# Action item
Copy exactly the lines of the material below, starting with the first and including the line that holds "destruct (_ || _)%bool eqn:Eb.".
__________
Lemma shift_loop_spec fuel (first : bool) i st : sound st → (length (if first then s1 else s2) < i + fuel)%nat →
  let st' := shift_loop fuel first s1 s2 (Z.of_nat i) st in
  sound st' ∧ longest st <= longest st' ∧ ∀ k p q, common k p q → beyond first i p q → Z.of_nat k <= longest st'.
Proof.
  revert i st. induction fuel as [|fuel IH]; intros i st Hst Hf; cbn [shift_loop].
  { split; [done|]. split; [lia|]. intros k p q (H1 & H2 & _) Hb. destruct Hst as [H0 _]. destruct first; cbn in *; lia. }
  destruct (Z.ltb_spec (Z.of_nat i) (Z.of_nat (length (if first then s1 else s2)))) as [Hi|Hi].
  2: { split; [done|]. split; [lia|]. intros k p q (H1 & H2 & _) Hb. destruct Hst as [H0 _]. destruct first; cbn in *; lia. }
  destruct (_ || _)%bool eqn:Eb.
  { split; [done|]. split; [lia|]. intros k p q (H1 & H2 & _) Hb. apply orb_true_iff in Eb as [Eb|Eb]; apply Z.leb_le in Eb;
      destruct first; cbn in *; lia. }
  clear Eb. set (m := if first then i else 0%nat). set (n := if first then 0%nat else i).
  replace (if first then Z.of_nat i else 0) with (Z.of_nat m) by (by unfold m; destruct first).
  replace (if first then 0 else Z.of_nat i) with (Z.of_nat n) by (by unfold n; destruct first). rewrite !Nat2Z.id.
  destruct (align_loop_spec (drop m s1) (drop n s2) m n 0 st eq_refl eq_refl) as (A1 & A2 & A3);
    [unfold m; destruct first; cbn in *; lia|unfold n; destruct first; cbn in *; lia|lia|lia| |apply Hst|done|].
  { unfold m, n. destruct first; cbn in *; (split_and!; [lia..|]; intros; lia). }
  replace (Z.of_nat i + 1) with (Z.of_nat (S i)) by lia.
  destruct (IH (S i) (align_loop (drop m s1) (drop n s2) (Z.of_nat m) (Z.of_nat n) (Z.of_nat 0) st) A1) as (R1 & R2 & R3); [lia|].
  split; [exact R1|]. split; [etransitivity; [exact A2|exact R2]|]. intros k p q Hk Hb. 
  assert (Hdec : beyond first (S i) p q ∨ ¬ beyond first (S i) p q) by (unfold beyond; destruct first; lia).
  destruct Hdec as [Hn|Hn]; [by apply (R3 k p q)|].
  specialize (A3 k p q Hk). etransitivity; [apply A3|exact R2]; unfold m, n, beyond in *; destruct first; cbn in *; lia.
Qed.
__________
# Result for this exercise
Lemma shift_loop_spec fuel (first : bool) i st : sound st → (length (if first then s1 else s2) < i + fuel)%nat →
  let st' := shift_loop fuel first s1 s2 (Z.of_nat i) st in
  sound st' ∧ longest st <= longest st' ∧ ∀ k p q, common k p q → beyond first i p q → Z.of_nat k <= longest st'.
Proof.
  revert i st. induction fuel as [|fuel IH]; intros i st Hst Hf; cbn [shift_loop].
  { split; [done|]. split; [lia|]. intros k p q (H1 & H2 & _) Hb. destruct Hst as [H0 _]. destruct first; cbn in *; lia. }
  destruct (Z.ltb_spec (Z.of_nat i) (Z.of_nat (length (if first then s1 else s2)))) as [Hi|Hi].
  2: { split; [done|]. split; [lia|]. intros k p q (H1 & H2 & _) Hb. destruct Hst as [H0 _]. destruct first; cbn in *; lia. }
  destruct (_ || _)%bool eqn:Eb.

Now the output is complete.